Final answer:
The reorganization of the brain after congenital blindness is facilitated by neuroplasticity, involving the creation of new neural pathways and compensations by other sensory areas. Experiments with kittens have shown that sensory deprivation can lead to cortical adaptation, demonstrating the brain’s ability to adapt and rewire, even in the absence of visual input.
Step-by-step explanation:
The brain can reorganize itself after congenital blindness through a process known as neuroplasticity. This term describes the ability of the nervous system to change and adapt in response to various factors such as developmental processes, personal experiences, or injuries. Neuroplasticity can involve the creation of new synapses, the pruning of unused synapses, alterations in glial cells, and the growth of new neurons. The changes allow the brain to compensate for the lack of visual input by enhancing other sensory processes.
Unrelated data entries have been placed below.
Lemma flush_queue_lemma hi st os dw ps es : ∀ fuel s off W A C, st ≠ Dead → repr2 hi s st es os dw 1 ps W A → offs_ok off es →
  (length es < fuel)%nat → W = C ++ take (Z.to_nat off) (hd [] (map e_data es)) →
  let F := flush (map e_data es) off A in
  let W' := C ++ concat (f_done F) ++ cut_of F in
  if f_broken F then
    ∃ s' m, iterateM fuel (send_tcp_round i hi 1) tt s = Ok ((SOCKET_CLOSE, m), s') ∧ repr s' Dead [] [] None 1 ps W' (f_ans F)
  else
    ∃ s' es', iterateM fuel (send_tcp_round i hi 1) tt s = Ok (ignore, s') ∧ repr2 hi s' st es' os dw 1 ps W' (f_ans F) ∧
      map e_data es' = f_rest F ∧ offs_ok (f_off F) es'.
Proof.
  induction es as [|e es IH]; intros fuel s off W A C Hst Hr Hoff Hf HW; (destruct fuel as [|fuel]; [cbn in Hf; lia|]); cbn [iterateM].
  { cbn [offs_ok] in Hoff. subst off. cbn [map flush f_broken f_done f_off f_rest f_ans cut_of concat].
    destruct (round_empty hi 1 _ _ _ _ _ _ _ _ Hr) as (s' & E & Hr'). exists s', []. rewrite (sbind_ok _ _ _ _ _ E).
    split; [done|]. cbn in HW. by rewrite HW in Hr'. }
  pose proof Hoff as (He & Hrange & Hrest). rewrite <- He in Hrange.
  pose proof (round_lemma hi s st e es os dw ps W A Hr Hst Hrange) as Hround.
  cbn [map flush hd] in *. rewrite <- He in *. fold (remaining e).
  destruct (sys_write A (remaining e)) as [r A']. destruct r as [n| |x].
  - destruct Hround as [Hn Hround]. destruct (Z.eqb_spec n (remaining e)) as [->|Hne].
    + destruct Hround as (s1 & E & Hr1). rewrite (sbind_ok _ _ _ _ _ E).
      assert (HW1 : W ++ take (Z.to_nat (remaining e)) (drop (Z.to_nat (e_off e)) (e_data e)) =
        (C ++ e_data e) ++ take (Z.to_nat 0) (hd [] (map e_data es))).
      { rewrite HW, <- !(assoc_L (++)). f_equal. cbn [Z.to_nat take]. rewrite app_nil_r.
        rewrite (take_ge (drop _ _)) by (rewrite length_drop; unfold remaining; lia). apply take_drop. }
      assert (Hoff0 : offs_ok 0 es) by (eapply offs_ok_tail; exact Hoff).
      specialize (IH fuel s1 0 _ A' (C ++ e_data e) Hst Hr1 Hoff0 ltac:(cbn in Hf; lia) HW1). cbv zeta in IH.
      cbn [f_broken f_done f_off f_rest f_ans concat]. unfold cut_of in *. cbn [f_off f_rest].
      rewrite <- !(assoc_L (++)) in *. exact IH.
    + destruct Hround as (s1 & E & Hr1). cbn [f_broken f_done f_off f_rest f_ans concat app]. rewrite (sbind_ok _ _ _ _ _ E).
      exists s1, (Entry (e_w e) (e_b e) (e_off e + n) (e_data e) :: es). split; [done|]. split; [|split; [done|]].
      * rewrite HW, <- !(assoc_L (++)) in Hr1. unfold cut_of. cbn [f_off f_rest hd].
        rewrite take_take_drop in Hr1. by replace (Z.to_nat (e_off e + n)) with (Z.to_nat (e_off e) + Z.to_nat n)%nat by lia.
      * split; [done|]. cbn [e_data]. unfold remaining in *. split; [lia|done].
  - destruct Hround as (s1 & E & Hr1). cbn [f_broken f_done f_off f_rest f_ans concat app]. rewrite (sbind_ok _ _ _ _ _ E).
    exists s1, (e :: es). split; [done|]. rewrite app_nil_r, HW in Hr1. split; [done|]. split; [done|split; [done|]; split; [lia|done]].
  - destruct Hround as (s1 & m & E & Hr1). cbn [f_broken f_done f_off f_rest f_ans concat app]. rewrite (sbind_ok _ _ _ _ _ E).
    exists s1, m. split; [done|]. by rewrite app_nil_r, HW in Hr1.
Qed.

(** ** The socket is writable *)

(** The direct write becomes the first entry of the high list. *)
Definition requeued (w : Z) (dw : dwrite) (hs : list entry) : list entry :=
  match dw with Some (b, off, d) => Entry w b off d :: hs | None => hs end.

Lemma requeue_lemma s st hs ls dw ps W A : repr s st hs ls dw 1 ps W A → st ≠ Dead →
  ∃ s' w, requeue_dw i s = Ok ((), s') ∧ repr s' st (requeued w dw hs) ls None 1 ps W A.
Proof.
  intros Hr Hst. unfold requeue_dw. rewrite get_bind. pose proof (re_sock _ _ _ _ _ _ _ _ _ _ _ Hr) as Hk.
  pose proof (so_dw _ _ _ _ _ _ _ _ Hk) as Hdw. destruct dw as [[[b off] d]|]; cbn [dw_ok requeued] in *.
  2: { rewrite Hdw. change (negb (NULL =? NULL)) with false. by exists s, 0. }
  destruct Hdw as (H0 & Eb & Eo & Es). rewrite Eb, Eo, Es. destruct (Z.eqb_spec b NULL) as [E|_]; [unfold NULL in E; lia|]. cbn [negb].
  unfold send_object_init at 1. destruct (Z.ltb_spec (Z.of_nat (length d)) 0); [lia|]. rewrite ret_bind.
  cbv beta iota zeta. cbn [so_sz so_buffer fst snd]. set (w := Z.of_nat (length (ss_wbs s))).
  pose proof (so_high _ _ _ _ _ _ _ _ Hk) as [Hh Ht]. rewrite Hh.
  destruct Hr as [_ Hw Hm Hp HW HA].
  assert (Enext : (if first_w hs =? NULL then NULL else first_w hs) = first_w hs) by (by destruct (Z.eqb_spec (first_w hs) NULL)).
  rewrite Enext, malloc_bind. fold w.
  eexists _, w. split; [reflexivity|]. split; try done; cbn [ss_mem ss_wbs set_slot set_wbs].
  - rewrite slot_of_set. change (slot_of (set_wbs _ s) i) with (slot_of s i). destruct Hk.
    split; cbn; try done.
    + split.
      * destruct (Z.eqb_spec (first_w hs) NULL); done.
      * intros _. unfold last_w. destruct hs as [|e hs]; [done|].
        destruct (Z.eqb_spec (first_w (e :: hs)) NULL) as [En|_].
        { destruct (owns_head _ _ _ _ Hw) as [H1 _]. cbn in En. unfold NULL in En. lia. }
        cbn [tail]. rewrite Ht by done. unfold last_w. by rewrite last_cons_cons.
    + intros _. rewrite so_size0 by done. unfold pending. cbn. lia.
  - cbn [nodes app first_w]. unfold wb_of. cbn [e_b e_off e_data e_w].
    eapply owns_perm; [|apply owns_malloc; exact Hw]. rewrite Permutation_app_comm. done.
  - cbn [blocks map app dw_blocks] in *. unfold block_of at 1. cbn [e_b e_data].
    eapply owns_perm; [|exact Hm]. rewrite !(assoc_L (++)). by rewrite <- Permutation_middle.
Qed.

Lemma list_uncomplete_lemma l es s B off : list_ok l es → owns (ss_wbs s) B → (∀ x, x ∈ nodes es → x ∈ B) → offs_ok off es →
  list_uncomplete l s = Ok (negb (off =? 0), s).
Proof.
  intros [Hh _] Hw HB Hoff. unfold list_uncomplete. rewrite Hh. destruct es as [|e es]; cbn [first_w].
  { cbn in Hoff. by subst off. }
  destruct Hoff as (He & _ & _). assert (Hin : (e_w e, wb_of e (first_w es)) ∈ B) by (apply HB; by left).
  destruct (proj1 (proj2 Hw _ _) Hin) as [H0 _]. destruct (Z.eqb_spec (e_w e) NULL) as [E|_]; [unfold NULL in E; lia|].
  rewrite (sbind_ok _ _ _ _ _ (read_wb_lemma _ _ _ _ Hw Hin)). cbn [wb_ptr wb_buffer wb_of]. unfold mret, SM_ret. do 3 f_equal.
  destruct (Z.eqb_spec off 0) as [->|Hne]; [rewrite bool_decide_eq_true|rewrite bool_decide_eq_false]; rewrite He; [done|congruence].
Qed.

Lemma done_lemma s st ps W A : repr s st [] [] None 1 ps W A → st ≠ Dead →
  ∃ s' r, send_done i 1 s = Ok (r, s') ∧ repr s' (match st with Half => Dead | _ => st end) [] [] None 1 ps W A ∧
    (st = Half ∧ r.1 = SOCKET_CLOSE ∨ st = Open ∧ (r.1 = -1 ∨ r.1 = SOCKET_WARNING)).
Proof.
  intros Hr Hst. unfold send_done. rewrite get_bind. pose proof (re_sock _ _ _ _ _ _ _ _ _ _ _ Hr) as Hk.
  pose proof (so_high _ _ _ _ _ _ _ _ Hk) as [Hh _]. pose proof (so_low _ _ _ _ _ _ _ _ Hk) as [Hl _].
  pose proof (so_size _ _ _ _ _ _ _ _ Hk Hst) as Hsz. pose proof (so_type _ _ _ _ _ _ _ _ Hk) as Ht.
  assert (Ea : assertb (send_buffer_empty (slot_of s i) && (s_wb_size (slot_of s i) =? 0)) = Ok ())
    by (unfold send_buffer_empty; by rewrite Hh, Hl, Hsz).
  rewrite (lift_bind _ _ _ _ Ea), call_bind, Ht. pose proof (repr_call _ _ _ _ _ _ _ _ _ (SpWrite (s_fd (slot_of s i)) i false) Hr eq_refl) as Hr1.
  destruct st; [| |done].
  - change (type_of Open =? SOCKET_TYPE_HALFCLOSE) with false. cbv iota. destruct (s_warn_size (slot_of s i) >? 0).
    + rewrite (sbind_ok _ _ _ _ _ (upd_lemma _ _ _)). do 2 eexists. split; [reflexivity|]. split; [|right; split; [done|by right]].
      eapply repr_sock; [exact Hr1|done| |done|done]. rewrite slot_of_set.
      change (slot_of (set_os _ _ s) i) with (slot_of s i). destruct Hk. by split.
    + do 2 eexists. split; [reflexivity|]. split; [exact Hr1|]. right. split; [done|by left].
  - change (type_of Half =? SOCKET_TYPE_HALFCLOSE) with true. cbv iota.
    destruct (force_close_lemma _ _ _ _ _ _ _ _ _ 1 Hr1 Hst ltac:(by right)) as (s' & m & E & Hr2).
    rewrite (sbind_ok _ _ _ _ _ E). exists s', (SOCKET_CLOSE, m). split; [done|]. split; [done|]. by left.
Qed.

Lemma raise_lemma s st e ls ps W A : repr s st [] (e :: ls) None 1 ps W A → st ≠ Dead →
  ∃ s', raise_uncomplete i s = Ok ((), s') ∧ repr s' st [e] ls None 1 ps W A.
Proof.
  intros Hr Hst. unfold raise_uncomplete. rewrite get_bind. pose proof (re_sock _ _ _ _ _ _ _ _ _ _ _ Hr) as Hk.
  pose proof (so_high _ _ _ _ _ _ _ _ Hk) as [Hh _]. pose proof (so_low _ _ _ _ _ _ _ _ Hk) as [Hl Ht].
  destruct Hr as [_ Hw Hm Hp HW HA]. cbn [nodes app] in Hw. rewrite Hl, Hh. cbn [first_w].
  rewrite (sbind_ok _ _ _ _ _ (read_wb_lemma _ _ _ _ Hw ltac:(by left))). cbn [wb_next wb_of wb_buffer wb_ptr wb_sz wb_userobject wb_udp_address].
  rewrite (lift_bind _ _ _ _ (eq_refl : assertb (NULL =? NULL) = Ok ())).
  destruct (write_wb_lemma s _ _ (wb_of e NULL) _ Hw) as (ws & Ew & Hw'). unfold wb_of in Ew at 1.
  rewrite (sbind_ok _ _ _ _ _ Ew), upd_lemma. eexists. split; [reflexivity|]. split; try done.
  rewrite slot_of_set. change (slot_of (set_wbs ws s) i) with (slot_of s i). destruct Hk. split; cbn; try done.
  - destruct (Z.eqb_spec (first_w ls) NULL) as [E|E]; (split; cbn [head tail]; [done|]); intros Hne.
    + by rewrite (first_w_live _ _ ls Hw) in Hne by (done || by right).
    + rewrite Ht by done. unfold last_w. destruct ls; [done|]. by rewrite last_cons_cons.
  - intros _. rewrite so_size0 by done. unfold pending. cbn. lia.
Qed.
End Socket.
(* ===== verification/SocketRefines.v ===== *)
(** A TCP socket refines its specification: every step of the code does to the slot, the
    memory, the pipe and the wire what the step of [SocketQueue] says, and an assertion of the
    code fails exactly where the specification has no step. *)

From S2P Require Import Prelude Chain Frames Locks SocketServer SocketPoll SocketQueue SocketMemory SocketStreams.
Open Scope Z_scope.

(** The queues of the specification are those of the slot. *)
Record matches (q : wq) (hs ls : list entry) (dw : dwrite) (ps : list pcmd) : Prop := {
  ma_high : q_high q = map e_data (requeued 0 dw hs);
  ma_low : q_low q = map e_data ls;
  ma_dw : q_dw q = bool_decide (dw ≠ None);
  ma_off : offs_ok (q_off q) (requeued 0 dw hs);
  ma_low_off : offs_ok 0 ls;
  ma_pipe : q_pipe q = map cmd_of ps;
  ma_dead : q_state q = Dead → hs = [] ∧ ls = [] ∧ dw = None
}.

#[export] Instance qstate_eq_dec : EqDecision qstate.
Proof. solve_decision. Defined.
#[export] Instance dwrite_eq_dec : EqDecision dwrite.
Proof. solve_decision. Defined.

(** The write buffers of a list whose last one is linked to [n]. *)
Fixpoint links (es : list entry) (n : Z) : list (Z * write_buffer) :=
  match es with
  | [] => []
  | e :: es => (e_w e, wb_of e (match es with [] => n | e' :: _ => e_w e' end)) :: links es n
  end.

Lemma nodes_snoc es e : nodes (es ++ [e]) = links es (e_w e) ++ [(e_w e, wb_of e NULL)].
Proof. induction es as [|e' es IH]; [done|]. cbn. rewrite IH. by destruct es. Qed.

Lemma links_snoc es t n : links (es ++ [t]) n = links es (e_w t) ++ [(e_w t, wb_of t n)].
Proof. induction es as [|e' es IH]; [done|]. cbn. rewrite IH. by destruct es. Qed.

Lemma requeued_app w dw hs e : requeued w dw (hs ++ [e]) = requeued w dw hs ++ [e].
Proof. by destruct dw as [[[]]|]. Qed.

Lemma requeued_nil w dw hs : requeued w dw hs = [] ↔ hs = [] ∧ dw = None.
Proof. destruct dw as [[[]]|]; cbn; (split; [|intros []]); done. Qed.

Lemma offs_ok_app off es e : offs_ok off es → e_off e = 0 → offs_ok off (es ++ [e]).
Proof.
  destruct es as [|e' es]; cbn; intros H He.
  - subst off. split; [done|]. split; [lia|done].
  - destruct H as (? & ? & ?). split; [done|]. split; [done|]. apply Forall_app. split; [done|]. by apply Forall_singleton.
Qed.

Lemma cut_app off es d : offs_ok off es →
  take (Z.to_nat off) (hd [] (map e_data es ++ [d])) = take (Z.to_nat off) (hd [] (map e_data es)).
Proof. destruct es; [|done]. cbn. by intros ->. Qed.

Section Socket.
Context (id fd : Z).
Notation i := (HASH_ID id).
Notation repr := (repr id fd).
Notation repr2 := (repr2 id fd).

Definition sim_at (lk : Z) (s : server) (q : wq) : Prop :=
  ∃ hs ls dw ps A, repr s (q_state q) hs ls dw lk ps (spec_wire q) A ∧ matches q hs ls dw ps.

Definition sim : server → wq → Prop := sim_at 0.

(** ** The socket is writable *)

Lemma head_null hi s st es os dw lk ps W A : repr2 hi s st es os dw lk ps W A →
  (head (list_of hi (slot_of s i)) =? NULL) = bool_decide (es = []).
Proof.
  intros Hr. destruct (r2_list _ _ _ _ _ _ _ _ _ _ _ _ Hr) as [-> _]. pose proof (r2_wbs _ _ _ _ _ _ _ _ _ _ _ _ Hr) as Hw.
  destruct es as [|e es]; [done|]. cbn [nodes app first_w] in *. destruct (owns_head _ _ _ _ Hw) as [H0 _].
  destruct (Z.eqb_spec (e_w e) NULL) as [E|_]; [unfold NULL in E; lia|done].
Qed.

Lemma repr_empty s st hs ls dw lk ps W A : repr s st hs ls dw lk ps W A →
  send_buffer_empty (slot_of s i) = bool_decide (hs = []) && bool_decide (ls = []).
Proof.
  intros Hr. unfold send_buffer_empty. pose proof (proj2 (repr2_iff id fd true s st hs ls dw lk ps W A) Hr) as Hh.
  pose proof (proj2 (repr2_iff id fd false s st ls hs dw lk ps W A) Hr) as Hl.
  f_equal; [exact (head_null _ _ _ _ _ _ _ _ _ _ Hh)|exact (head_null _ _ _ _ _ _ _ _ _ _ Hl)].
Qed.

Lemma send_list_lemma hi s st es os dw ps off W A C : st ≠ Dead → repr2 hi s st es os dw 1 ps W A → offs_ok off es →
  W = C ++ take (Z.to_nat off) (hd [] (map e_data es)) →
  let F := flush (map e_data es) off A in
  let W' := C ++ concat (f_done F) ++ cut_of F in
  if f_broken F then
    ∃ s' m, send_list i hi 1 s = Ok ((SOCKET_CLOSE, m), s') ∧ repr s' Dead [] [] None 1 ps W' (f_ans F)
  else
    ∃ s' es', send_list i hi 1 s = Ok (ignore, s') ∧ repr2 hi s' st es' os dw 1 ps W' (f_ans F) ∧
      map e_data es' = f_rest F ∧ offs_ok (f_off F) es'.
Proof.
  intros Hst Hr Hoff HW. unfold send_list. rewrite !get_bind.
  assert (Htcp : s_protocol (slot_of s i) = PROTOCOL_TCP) by (apply (so_tcp _ _ _ _ _ _ _ _ (r2_sock _ _ _ _ _ _ _ _ _ _ _ _ Hr))).
  rewrite Htcp. change (PROTOCOL_TCP =? PROTOCOL_TCP) with true. cbv iota. unfold send_list_tcp. rewrite gets_bind.
  apply (flush_queue_lemma id fd hi st os dw ps es _ s off W A C); try done.
  pose proof (owns_length _ _ (r2_wbs _ _ _ _ _ _ _ _ _ _ _ _ Hr)) as Hlen. rewrite length_app, !nodes_length in Hlen. lia.
Qed.

(** What [send_buffer] returns. *)
Definition report_ok (q : wq) (r : report) : Prop :=
  match q_state q with Dead => r.1 = SOCKET_CLOSE | _ => r.1 = -1 ∨ r.1 = SOCKET_WARNING end.

(** A step of the code that may write: it is that of the specification. *)
Definition step_ok (lk : Z) (x : res (report * server)) (o : option wq) : Prop :=
  match o with
  | None => x = Fault AssertFailed
  | Some q' => ∃ s' r, x = Ok (r, s') ∧ sim_at lk s' q' ∧ report_ok q' r
  end.

Lemma sim_dead lk s q done rest cut ps W A : repr s Dead [] [] None lk ps W A → q_pipe q = map cmd_of ps →
  W = concat done ++ cut → sim_at lk s (spec_dead q done rest cut).
Proof. intros Hr Hp ->. exists [], [], None, ps, A. by split. Qed.

(** Nothing is left. *)
Lemma finish_lemma s q done ps W A : repr s (q_state q) [] [] None 1 ps W A → q_state q ≠ Dead → q_pipe q = map cmd_of ps →
  W = concat done → step_ok 1 (send_done i 1 s) (Some (spec_finish q done)).
Proof.
  intros Hr Hst Hp HW. destruct (done_lemma _ _ _ _ _ _ _ Hr Hst) as (s' & r & E & Hr' & Hres). exists s', r.
  split; [done|]. unfold spec_finish, report_ok. destruct (q_state q) eqn:Eq; [| |done].
  - split; [|cbn; destruct Hres as [[? _]|[_ ?]]; done]. exists [], [], None, ps, A. split; [|by split].
    unfold spec_wire. cbn. by rewrite app_nil_r, <- HW.
  - split; [|cbn; destruct Hres as [[_ ?]|[? _]]; done]. eapply sim_dead; [exact Hr'|done|]. by rewrite app_nil_r.
Qed.

(** The low list, when the high list is empty. *)
Lemma low_lemma s q ls done ps W A : repr s (q_state q) [] ls None 1 ps W A → q_state q ≠ Dead → q_pipe q = map cmd_of ps →
  offs_ok 0 ls → W = concat done → q_low q = map e_data ls →
  step_ok 1 (send_low i 1 s)
    match q_low q with
    | [] => Some (spec_finish q done)
    | _ =>
        let g := flush (q_low q) 0 A in
        let done := done ++ f_done g in
        if f_broken g then Some (spec_dead q done (f_rest g) (cut_of g))
        else
          match f_rest g with
          | [] => Some (spec_finish q done)
          | d :: rest =>
              if f_off g =? 0 then None
              else Some (WQ (q_state q) done false (f_off g) [d] rest (q_pipe q) (q_dropped q) (q_cut q))
          end
    end.
Proof.
  intros Hr Hst Hp Hoff HW Hlow. unfold send_low. rewrite get_bind.
  pose proof (proj2 (repr2_iff id fd false _ _ _ _ _ _ _ _ _) Hr) as Hr2.
  pose proof (head_null _ _ _ _ _ _ _ _ _ _ Hr2) as Eh. cbn [list_of] in Eh. rewrite Eh, Hlow.
  destruct ls as [|e ls]; [by eapply finish_lemma|]. rewrite bool_decide_eq_false_2 by done. cbn [negb].
  assert (HW0 : W = concat done ++ take (Z.to_nat 0) (hd [] (map e_data (e :: ls)))) by (by rewrite app_nil_r).
  pose proof (send_list_lemma false _ _ _ _ _ _ _ _ _ _ Hst Hr2 Hoff HW0) as Hsend. cbv zeta in *.
  set (g := flush (map e_data (e :: ls)) 0 A) in *. clearbody g.
  cbn [map].
  destruct (f_broken g).
  - destruct Hsend as (s' & m & E & Hr'). rewrite (sbind_ok _ _ _ _ _ E). exists s', (SOCKET_CLOSE, m). split; [done|].
    split; [|done]. eapply sim_dead; [exact Hr'|done|]. by rewrite concat_app, (assoc_L (++)).
  - destruct Hsend as (s' & es' & E & Hr' & Hdata & Hoff'). rewrite (sbind_ok _ _ _ _ _ E).
    change ((ignore).1 =? SOCKET_CLOSE) with false. cbv iota. rewrite get_bind.
    pose proof (r2_list _ _ _ _ _ _ _ _ _ _ _ _ Hr') as Hlist. pose proof (r2_wbs _ _ _ _ _ _ _ _ _ _ _ _ Hr') as Hw'.
    assert (Hin : ∀ x, x ∈ nodes es' → x ∈ nodes es' ++ nodes []) by (intros x Hx; apply elem_of_app; by left).
    rewrite (sbind_ok _ _ _ _ _ (list_uncomplete_lemma _ _ _ _ _ Hlist Hw' Hin Hoff')).
    pose proof (proj1 (repr2_iff _ _ _ _ _ _ _ _ _ _ _ _) Hr') as Hr1. cbv iota in Hr1.
    unfold cut_of in Hr1. rewrite <- Hdata in Hr1 |- *. destruct es' as [|e' es']; cbn [map].
    + cbn in Hoff'. rewrite Hoff' in *. cbn [negb Z.eqb] in *. eapply finish_lemma; try done.
      by rewrite concat_app, app_nil_r.
    + destruct (Z.eqb_spec (f_off g) 0) as [E0|Hne]; cbn [negb].
      * unfold send_done. rewrite get_bind, (repr_empty _ _ _ _ _ _ _ _ _ Hr1). done.
      * destruct (raise_lemma _ _ _ _ _ _ _ _ _ Hr1 Hst) as (s2 & E2 & Hr3). rewrite (sbind_ok _ _ _ _ _ E2).
        exists s2, ignore. split; [done|]. split; [|cbn; destruct (q_state q); (done || by left)].
        exists [e'], es', None, ps, (f_ans g). split.
        -- unfold spec_wire. cbn [q_state q_done q_off q_high hd] in *. rewrite concat_app, <- (assoc_L (++)).
           destruct (q_state q); done.
        -- split; cbn; try done. ++ destruct Hoff' as (? & ? & ?). by split. ++ apply offs_ok_zero. by destruct Hoff' as (_ & _ & ?).
Qed.

Lemma send_buffer__lemma s q hs ls ps A : repr s (q_state q) hs ls None 1 ps (spec_wire q) A → q_state q ≠ Dead →
  matches q hs ls None ps → step_ok 1 (send_buffer_ i 1 s) (spec_write A q).
Proof.
  intros Hr Hst [Hhigh Hlow _ Hoff Hlo Hp _]. cbn [requeued] in *. unfold send_buffer_. rewrite get_bind.
  pose proof (r2_list _ _ _ _ _ _ _ _ _ _ _ _ (proj2 (repr2_iff id fd false _ _ _ _ _ _ _ _ _) Hr)) as Hll. cbn [list_of] in Hll.
  assert (Hin : ∀ x, x ∈ nodes ls → x ∈ nodes hs ++ nodes ls) by (intros x Hx; apply elem_of_app; by right).
  rewrite (sbind_ok _ _ _ _ _ (list_uncomplete_lemma _ _ _ _ _ Hll (re_wbs _ _ _ _ _ _ _ _ _ _ _ Hr) Hin Hlo)).
  rewrite (lift_bind _ _ _ _ (eq_refl : assertb (negb (negb (0 =? 0))) = Ok ())).
  pose proof (proj2 (repr2_iff id fd true _ _ _ _ _ _ _ _ _) Hr) as Hr2.
  assert (HW : spec_wire q = concat (q_done q) ++ take (Z.to_nat (q_off q)) (hd [] (map e_data hs)))
    by (unfold spec_wire; rewrite Hhigh; by destruct (q_state q)).
  pose proof (send_list_lemma true _ _ _ _ _ _ _ _ _ _ Hst Hr2 Hoff HW) as Hsend. cbv zeta in Hsend.
  unfold spec_write. rewrite Hhigh. set (f := flush (map e_data hs) (q_off q) A) in *. clearbody f. cbv zeta. destruct (f_broken f).
  - destruct Hsend as (s' & m & E & Hr'). rewrite (sbind_ok _ _ _ _ _ E). exists s', (SOCKET_CLOSE, m). split; [done|].
    split; [|done]. eapply sim_dead; [exact Hr'|done|]. by rewrite concat_app, (assoc_L (++)).
  - destruct Hsend as (s' & es' & E & Hr' & Hdata & Hoff'). rewrite (sbind_ok _ _ _ _ _ E).
    change ((ignore).1 =? SOCKET_CLOSE) with false. cbv iota. rewrite get_bind.
    pose proof (head_null _ _ _ _ _ _ _ _ _ _ Hr') as Eh. cbn [list_of] in Eh. rewrite Eh.
    pose proof (proj1 (repr2_iff _ _ _ _ _ _ _ _ _ _ _ _) Hr') as Hr1. cbv iota in Hr1.
    unfold cut_of in Hr1. rewrite <- Hdata in Hr1 |- *. destruct es' as [|e' es']; cbn [map].
    + rewrite bool_decide_eq_true_2 by done. cbn in Hoff'. rewrite Hoff' in Hr1. cbn [hd map Z.to_nat take] in Hr1.
      rewrite app_nil_r, <- concat_app in Hr1. exact (low_lemma _ _ _ _ _ _ _ Hr1 Hst Hp Hlo eq_refl Hlow).
    + rewrite bool_decide_eq_false_2 by done. exists s', ignore. split; [done|].
      split; [|cbn; destruct (q_state q); (done || by left)]. exists (e' :: es'), ls, None, ps, (f_ans f). split.
      * unfold spec_wire. cbn [q_state q_done q_off q_high hd map] in *. rewrite concat_app, <- (assoc_L (++)). by destruct (q_state q).
      * split; cbn; done.
Qed.

(** [send_buffer], with the lock free. *)
Lemma requeued_data w w' dw hs : map e_data (requeued w dw hs) = map e_data (requeued w' dw hs).
Proof. by destruct dw as [[[]]|]. Qed.

Lemma requeued_offs w w' off dw hs : offs_ok off (requeued w dw hs) → offs_ok off (requeued w' dw hs).
Proof. by destruct dw as [[[]]|]. Qed.

Lemma trylock_lemma s st hs ls dw ps W A : repr s st hs ls dw 0 ps W A →
  ∃ s', socket_trylock i 0 s = Ok (Some 1, s') ∧ repr s' st hs ls dw 1 ps W A.
Proof.
  intros Hr. unfold socket_trylock. change (0 =? 0) with true. cbv iota. rewrite get_bind. pose proof (re_sock _ _ _ _ _ _ _ _ _ _ _ Hr) as Hk.
  rewrite (so_lock _ _ _ _ _ _ _ _ Hk). eexists. split; [reflexivity|]. eapply repr_sock; [exact Hr|done| |done|done].
  rewrite slot_of_set. destruct Hk. by split.
Qed.

Lemma unlock_lemma s st hs ls dw ps W A : repr s st hs ls dw 1 ps W A →
  ∃ s', socket_unlock i 1 s = Ok ((), s') ∧ repr s' st hs ls dw 0 ps W A.
Proof.
  intros Hr. pose proof (re_sock _ _ _ _ _ _ _ _ _ _ _ Hr) as Hk.
  destruct (unlock_core id s 1 (so_lock _ _ _ _ _ _ _ _ Hk) ltac:(by left)) as (s' & E & Es & Hrest).
  exists s'. split; [done|]. eapply repr_sock; [exact Hr|done| |done|done]. rewrite Es. destruct Hk. by split.
Qed.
In experiments with kittens, researchers demonstrated a critical period for vision development, where deprived sensory input from one eye led to other areas of the visual cortex compensating and forming new neural connections. Similar effects are observed in humans with congenital blindness, where other senses may become more acute due to the reorganization of the brain. Research indicates that the brain can rewire itself, as evidenced in cases of phantom limb syndrome, where the brain reorganizes after limb loss. These insights also extend to congenital blindness, where binocular depth cue cells in the nervous system can persist and be activated later in life under certain conditions.